Task item.
Look for "behind" in each line of the records, and copy the lines that have it.

Dataset extract.
(* ===== verification/Ready.v ===== *)
(** threads/thread.c: the two ready queues behind one interface.

    [ReadyQueue] says what the scheduler relies on: a sequence of ready threads
    that [push] inserts a thread into by priority, behind its equals, and [pop]
    takes the first thread of.  The ordered list [ready_list] of the priority
    scheduler and the 64 queues [mlfqs_list] of the feedback scheduler both
    implement it, and so does the code of thread.c that chooses between them by
    [thread_mlfqs]. *)
From S2P Require Import Prelude Env Kernel Thread Mlfqs.

Section code.
Context {E : Env}.

(** The statements of [thread_unblock], [thread_yield] and [next_thread_to_run]
    for the priority scheduler. *)
Definition ready_list_insert (t : tptr) : K unit :=
  k_list_insert_ordered ready_list (thread_elem t) less_priority.

Definition ready_list_next : K (option tptr) :=
  b ← k_list_empty ready_list;
  if (b : bool) then get_idle_thread
  else e ← k_list_pop_front ready_list; t ← lift_opt EBadPtr (entry_elem e); mret (Some t).

(** [if(!thread_mlfqs) ... else mlfqs_insert(cur)] *)
Definition ready_insert (t : tptr) : K unit :=
  m ← get_thread_mlfqs;
  if negb m then ready_list_insert t else mlfqs_insert t.

Definition next_thread_to_run : K (option tptr) :=
  m ← get_thread_mlfqs;
  if (m : bool) then mlfqs_next_thread_to_run else ready_list_next.
End code.

(** The lists the schedulers own. *)
Definition sched_list (l : list_ptr) : bool :=
  match l with ready_list | mlfqs_list _ => true | _ => false end.

(** [a'] differs from [a] in the schedulers' lists only. *)
Definition sched_frame (a a' : aview) : Prop :=
  a' = set_lists (lists a') a ∧ ∀ l, sched_list l = false → lists a' !! l = lists a !! l.

#[global] Instance sched_frame_preorder : PreOrder sched_frame.
Proof.
  split; [by intros []|]. intros a b c [Ha Hl] [Hb Hl']. split; [by rewrite Hb, Ha|].
  intros l H. by rewrite Hl', Hl.
Qed.

Lemma sched_frame_insert (a : aview) l xs :
  sched_list l = true → sched_frame a (set_lists (<[l := xs]> (lists a)) a).
Proof.
  intros Hl. split; [done|]. intros l' Hl'. cbn. apply lookup_insert_ne. intros ->. congruence.
Qed.

(** The ready queue for the scheduler that [rq] describes, with [t] added, and
    with its first thread removed. *)
Definition pushed (a : aview) (t : tptr) (a' : aview) : Prop :=
  sched_frame a a' ∧
  ∀ e, unlinked (lists a) e → e ≠ thread_elem t → unlinked (lists a') e.

Definition popped (a : aview) (t : tptr) (a' : aview) : Prop :=
  sched_frame a a' ∧
  ∀ e, unlinked (lists a) e ∨ e = thread_elem t → unlinked (lists a') e.

(** Priorities that index [mlfqs_list]. *)
Definition priority_ok (th : thread) : Prop := PRI_MIN ≤ priority th ≤ PRI_MAX.

Class ReadyQueue {E : Env} {EL : EnvLaws E} (rq : aview → list tptr → Prop)
    (push : tptr → K unit) (pop : K (option tptr)) : Prop := {
  rq_push a q t th Q :
    rq a q → threads a !! t = Some th → priority_ok th → unlinked (lists a) (thread_elem t) →
    (∀ a', rq a' (enqueue (threads a) t q) → pushed a t a' → Q () a') →
    awp (push t) Q a;
  rq_pop a q Q :
    rq a q → (q = [] → Q (idle_thread a) a) →
    (∀ t q' a', q = t :: q' → rq a' q' → popped a t a' → Q (Some t) a') →
    awp pop Q a;
  rq_ext a b q :
    rq a q → thread_mlfqs b = thread_mlfqs a →
    (∀ l, sched_list l = true → lists b !! l = lists a !! l) →
    (∀ t, t ∈ q → thread_priority (threads b) t = thread_priority (threads a) t) → rq b q;
  rq_linked a q t : rq a q → t ∈ q → ¬ unlinked (lists a) (thread_elem t)
}.

(** * The ordered list *)

Definition prio_ready (a : aview) (q : list tptr) : Prop :=
  thread_mlfqs a = false ∧ lists a !! ready_list = Some (elems q).

#[global] Instance prio_ready_queue {E : Env} {EL : EnvLaws E} :
  ReadyQueue prio_ready ready_list_insert ready_list_next.
Proof.
  split.
  - intros a q t th Q [Hm Hq] _ _ Hu HQ. unfold ready_list_insert. kstep.
    rewrite insert_before_elems. apply HQ.
    + split; [done|]. apply lookup_insert_eq.
    + split; [by apply sched_frame_insert|]. intros e He Hne. apply unlinked_insert; [done|].
      intros (u & -> & [->|Hu']%elem_of_enqueue)%list_elem_of_fmap; [done|].
      eapply He; [exact Hq|]. by apply list_elem_of_fmap_2.
  - intros a q Q [Hm Hq] H0 H1. unfold ready_list_next. ksteps.
    destruct q as [|t q]; simpl; [by apply awp_get_idle_thread, H0|].
    apply awp_wf. intros Hwf. ksteps. eapply (H1 t q); [done| |].
    + split; [done|]. apply lookup_insert_eq.
    + split; [by apply sched_frame_insert|]. intros e [He| ->]; [|by apply unlinked_pop].
      apply unlinked_insert; [done|]. intros He'. eapply He; [exact Hq|]. by right.
  - intros a b q [Hm Hq] Hm' Hl _. split; [congruence|]. by rewrite Hl.
  - intros a q t [_ Hq] Ht Hu. eapply Hu; [exact Hq|]. by apply list_elem_of_fmap_2.
Qed.

(** * The feedback queues *)

(** Each thread is in the queue of its priority. *)
Definition queues_ok (ts : gmap tptr thread) (QS : Z → list tptr) : Prop :=
  ∀ i t, i ∈ priorities → t ∈ QS i → thread_priority ts t = i.

(** The threads in the order in which [mlfqs_next_thread_to_run] takes them. *)
Definition mlfqs_order (QS : Z → list tptr) : list tptr := concat (QS <$> rev priorities).

Definition mlfqs_ready (a : aview) (q : list tptr) : Prop :=
  thread_mlfqs a = true ∧
  ∃ QS, queues a QS ∧ queues_ok (threads a) QS ∧ q = mlfqs_order QS.

Lemma elem_of_concat_queues (QS : Z → list tptr) js t :
  t ∈ concat (QS <$> js) ↔ ∃ i, i ∈ js ∧ t ∈ QS i.
Proof.
  induction js as [|j js IH]; csimpl.
  - split; [by intros ?%elem_of_nil|]. intros (i & []%elem_of_nil & _).
  - rewrite elem_of_app, IH. set_solver.
Qed.

Lemma concat_queues_ext (QS QS' : Z → list tptr) js :
  (∀ i, i ∈ js → QS i = QS' i) → concat (QS <$> js) = concat (QS' <$> js).
Proof.
  induction js as [|j js IH]; intros H; csimpl; [done|].
  rewrite (H j) by set_solver. f_equal. apply IH. set_solver.
Qed.

(** At the back of its queue is behind the threads of at least its priority. *)
Lemma enqueue_block ts t p QS js :
  thread_priority ts t = p → sorted_on Z.opp js → NoDup js → p ∈ js →
  (∀ i u, i ∈ js → u ∈ QS i → thread_priority ts u = i) →
  enqueue ts t (concat (QS <$> js)) = concat (upd QS p (QS p ++ [t]) <$> js).
Proof.
  intros Ht. induction js as [|i js IH]; intros Hs Hd Hp HQ; [by apply elem_of_nil in Hp|].
  apply sorted_on_cons in Hs as [Hle Hs]. apply NoDup_cons in Hd as [Hi Hd]. csimpl.
  assert (Hskip : ∀ ys, p ≤ i → enqueue ts t (QS i ++ ys) = QS i ++ enqueue ts t ys).
  { intros ys Hpi. apply insert_before_skip, Forall_forall. intros u Hu.
    rewrite (HQ i u), Ht by set_solver. lia. }
  destruct (decide (p = i)) as [->|Hne].
  - rewrite Hskip by lia. unfold upd at 1. rewrite decide_True by done.
    rewrite (concat_queues_ext (upd _ _ _) QS).
    2:{ intros j Hj. unfold upd. rewrite decide_False; [done|]. by intros ->. }
    rewrite <- (assoc_L (++)). f_equal. unfold enqueue.
    destruct (concat (QS <$> js)) as [|u us] eqn:Hc; [done|]. simpl.
    assert (Hu : u ∈ concat (QS <$> js)) by (rewrite Hc; by left).
    apply elem_of_concat_queues in Hu as (j & Hj & Hu).
    rewrite (HQ j u), Ht by set_solver. destruct (Z.ltb_spec (- i) (- j)); [done|].
    specialize (Hle j Hj). assert (i = j) by lia. by subst.
  - apply elem_of_cons in Hp as [?|Hp]; [done|]. specialize (Hle p Hp).
    rewrite Hskip by lia. unfold upd at 1. rewrite decide_False by congruence.
    f_equal. apply IH; [done..|set_solver].
Qed.

Lemma priorities_rev_NoDup : NoDup (rev priorities).
Proof.
  apply NoDup_ListNoDup. apply List.NoDup_rev. apply NoDup_ListNoDup, NoDup_seqZ.
Qed.

Lemma mlfqs_order_upd_nil QS i t q :
  QS i = t :: q → i ∈ priorities → (∀ j, j ∈ priorities → i < j → QS j = []) →
  mlfqs_order QS = t :: mlfqs_order (upd QS i q).
Proof.
  intros Hi Hin Hj. unfold mlfqs_order.
  pose proof priorities_rev_sorted as Hs. pose proof priorities_rev_NoDup as Hd.
  assert (Hj' : ∀ j, j ∈ rev priorities → i < j → QS j = []).
  { intros j ?%elem_of_rev_priorities. by apply Hj. }
  apply elem_of_rev_priorities in Hin. clear Hj. revert Hs Hd Hj' Hin.
  generalize (rev priorities). intros js. induction js as [|j js IH]; intros Hs Hd Hj Hin;
    [by apply elem_of_nil in Hin|].
  apply sorted_on_cons in Hs as [Hle Hs]. apply NoDup_cons in Hd as [Hnj Hd]. csimpl.
  destruct (decide (j = i)) as [->|Hne].
  - rewrite Hi. unfold upd at 1. rewrite decide_True by done. simpl. f_equal. f_equal.
    apply concat_queues_ext. intros k Hk. unfold upd. rewrite decide_False; [done|].
    by intros ->.
  - apply elem_of_cons in Hin as [?|Hin]; [done|]. specialize (Hle i Hin).
    unfold upd at 1. rewrite decide_False by done. rewrite (Hj j); [|by left|lia]. simpl.
    apply IH; [done..| |done]. intros k Hk. apply Hj. by right.
Qed.

Lemma mlfqs_order_nil QS : (∀ i, i ∈ rev priorities → QS i = []) → mlfqs_order QS = [].
Proof.
  intros Hnone. apply elem_of_nil_inv. intros t Ht.
  apply elem_of_concat_queues in Ht as (i & Hi & Ht). rewrite Hnone in Ht by done.
  by apply elem_of_nil in Ht.
Qed.

Lemma queues_upd (a : aview) QS i q :
  queues a QS → queues (set_lists (<[mlfqs_list i := elems q]> (lists a)) a) (upd QS i q).
Proof.
  intros Hq j Hj. cbn. unfold upd. destruct (decide (j = i)) as [->|Hne].
  - apply lookup_insert_eq.
  - rewrite lookup_insert_ne by congruence. by apply Hq.
Qed.

#[global] Instance mlfqs_ready_queue {E : Env} {EL : EnvLaws E} :
  ReadyQueue mlfqs_ready mlfqs_insert mlfqs_next_thread_to_run.
Proof.
  split.
  - intros a q t th Q (Hm & QS & Hq & Hok & ->) Ht Hp Hu HQ.
    assert (Hpt : thread_priority (threads a) t = priority th)
      by (unfold thread_priority; by rewrite Ht).
    apply elem_of_priorities in Hp as Hpp.
    eapply awp_mlfqs_insert; [done..|by apply Hq|done|]. apply HQ.
    + split; [done|]. exists (upd QS (priority th) (QS (priority th) ++ [t])).
      split_and!; [by apply queues_upd| |].
      * intros i u Hi. cbn. unfold upd. case_decide as Hc; [subst i|by apply Hok].
        rewrite elem_of_app, list_elem_of_singleton. intros [?| ->]; [by apply Hok|done].
      * apply enqueue_block; [done|apply priorities_rev_sorted|apply priorities_rev_NoDup|
          by apply elem_of_rev_priorities|].
        intros i u Hi%elem_of_rev_priorities. by apply Hok.
    + split; [by apply sched_frame_insert|]. intros e He Hne. apply unlinked_insert; [done|].
      intros (u & -> & [Hu'| ->%list_elem_of_singleton]%elem_of_app)%list_elem_of_fmap; [|done].
      eapply He; [by apply (Hq (priority th))|]. by apply list_elem_of_fmap_2.
  - intros a q Q (Hm & QS & Hq & Hok & ->) H0 H1. apply awp_wf. intros Hwf.
    apply (awp_mlfqs_next_from _ QS).
    + intros i Hi%elem_of_rev_priorities. by apply Hq.
    + intros Hnone. by apply H0, mlfqs_order_nil.
    + intros pre i post t q Hjs Hpre Hi.
      assert (Hip : i ∈ priorities).
      { apply elem_of_rev_priorities. rewrite Hjs. set_solver. }
      eapply (H1 t (mlfqs_order (upd QS i q))).
      * apply mlfqs_order_upd_nil; [done..|]. intros j Hj Hij.
        by eapply Hpre, rev_priorities_above.
      * split; [done|]. exists (upd QS i q). split_and!; [by apply queues_upd| |done].
        intros j u Hj. cbn. unfold upd. case_decide; [subst j|by apply Hok].
        intros Hu. apply Hok; [done|]. rewrite Hi. by right.
      * split; [by apply sched_frame_insert|].
        assert (Hin : ∀ e, e ∈ elems q → e ∈ elems (QS i)).
        { intros e He. rewrite Hi. by right. }
        pose proof (Hq i Hip) as Hqi. intros e [He| ->].
        -- apply unlinked_insert; [done|]. intros He'%Hin. by eapply He.
        -- apply unlinked_pop; [done|]. by rewrite Hqi, Hi.
  - intros a b q (Hm & QS & Hq & Hok & ->) Hm' Hl Hp. split; [congruence|]. exists QS.
    split_and!; [|intros i t Hi Ht|done].
    + intros i Hi. rewrite Hl by done. by apply Hq.
    + rewrite Hp; [by apply Hok|]. apply elem_of_concat_queues. exists i.
      by rewrite elem_of_rev_priorities.
  - intros a q t (_ & QS & Hq & _ & ->) Ht Hu.
    apply elem_of_concat_queues in Ht as (i & Hi%elem_of_rev_priorities & Ht).
    eapply Hu; [by apply Hq|]. by apply list_elem_of_fmap_2.
Qed.

(** The scheduler's order lists the same threads as the loops over the queues. *)
Lemma concat_queues_perm (QS : Z → list tptr) js js' :
  Permutation js js' → Permutation (concat (QS <$> js)) (concat (QS <$> js')).
Proof.
  induction 1 as [|j js js' _ IH|i j js|js1 js2 js3 _ IH1 _ IH2]; csimpl.
  - done.
  - by rewrite IH.
  - by rewrite !(assoc_L (++)), (comm (++) (QS j)).
  - by etrans.
Qed.

Lemma mlfqs_order_perm QS : Permutation (mlfqs_order QS) (queued QS).
Proof. apply concat_queues_perm. symmetry. apply Permutation_rev. Qed.

Lemma mlfqs_order_sorted ts QS : queues_ok ts QS → queue_sorted ts (mlfqs_order QS).
Proof.
  intros Hok. unfold mlfqs_order.
  assert (Hok' : ∀ i t, i ∈ rev priorities → t ∈ QS i → thread_priority ts t = i).
  { intros i t ?%elem_of_rev_priorities. by apply Hok. }
  pose proof priorities_rev_sorted as Hs. revert Hs Hok'.
  generalize (rev priorities). intros js. induction js as [|j js IH]; intros Hs Hq; csimpl.
  { constructor. }
  apply sorted_on_cons in Hs as [Hle Hs].
  assert (Hrec : queue_sorted ts (concat (QS <$> js))) by (apply IH; set_solver).
  assert (Hj : ∀ t, t ∈ QS j → thread_priority ts t = j) by set_solver.
  assert (Hjs : ∀ t, t ∈ concat (QS <$> js) → - j ≤ - thread_priority ts t).
  { intros t (i & Hi & Ht)%elem_of_concat_queues. rewrite (Hq i t) by set_solver. auto. }
  revert Hj. generalize (QS j). intros q. induction q as [|t q IHq]; intros Hj; [done|].
  simpl. apply sorted_on_cons. split.
  - rewrite (Hj t) by set_solver. intros u [Hu|Hu]%elem_of_app; [|auto].
    rewrite (Hj u); [done|]. by right.
  - apply IHq. set_solver.
Qed.

(** * Either scheduler *)

(** The threads that are ready to run, in the order in which they will. *)
Definition ready (a : aview) (q : list tptr) : Prop := prio_ready a q ∨ mlfqs_ready a q.

#[global] Instance ready_queue {E : Env} {EL : EnvLaws E} :
  ReadyQueue ready ready_insert next_thread_to_run.
Proof.
  split.
  - intros a q t th Q Hr Ht Hp Hu HQ. unfold ready_insert. ksteps.
    destruct Hr as [Hr|Hr]; pose proof (proj1 Hr) as ->; ksimpl.
    + eapply (rq_push (rq := prio_ready)); [done..|]. intros a' ? ?. apply HQ; [by left|done].
    + eapply (rq_push (rq := mlfqs_ready)); [done..|]. intros a' ? ?. apply HQ; [by right|done].
  - intros a q Q Hr H0 H1. unfold next_thread_to_run. ksteps.
    destruct Hr as [Hr|Hr]; pose proof (proj1 Hr) as ->.
    + eapply (rq_pop (rq := prio_ready)); [done..|]. intros t q' a' ? ? ?.
      eapply H1; [done|by left|done].
    + eapply (rq_pop (rq := mlfqs_ready)); [done..|]. intros t q' a' ? ? ?.
      eapply H1; [done|by right|done].
  - intros a b q [Hr|Hr] Hm Hl Hp.
    + left. by eapply (rq_ext (rq := prio_ready) a).
    + right. by eapply (rq_ext (rq := mlfqs_ready) a).
  - intros a q t [Hr|Hr] Ht.
    + by eapply (rq_linked (rq := prio_ready)).
    + by eapply (rq_linked (rq := mlfqs_ready)).
Qed.

Lemma ready_insert_other (a : aview) q l xs :
  ready a q → sched_list l = false → ready (set_lists (<[l := xs]> (lists a)) a) q.
Proof.
  intros Hr Hl. destruct Hr as [[Hm Hr]|(Hm & QS & HQ & Hok & ->)].
  - left. split; [done|]. cbn. rewrite lookup_insert_ne; [done|]. by intros ->.
  - right. split; [done|]. exists QS. split_and!; [|done..]. intros i Hi. cbn.
    rewrite lookup_insert_ne; [by apply HQ|]. by intros ->.
Qed.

Problem solution.
(** threads/thread.c: the two ready queues behind one interface.
    that [push] inserts a thread into by priority, behind its equals, and [pop]
(** At the back of its queue is behind the threads of at least its priority. *)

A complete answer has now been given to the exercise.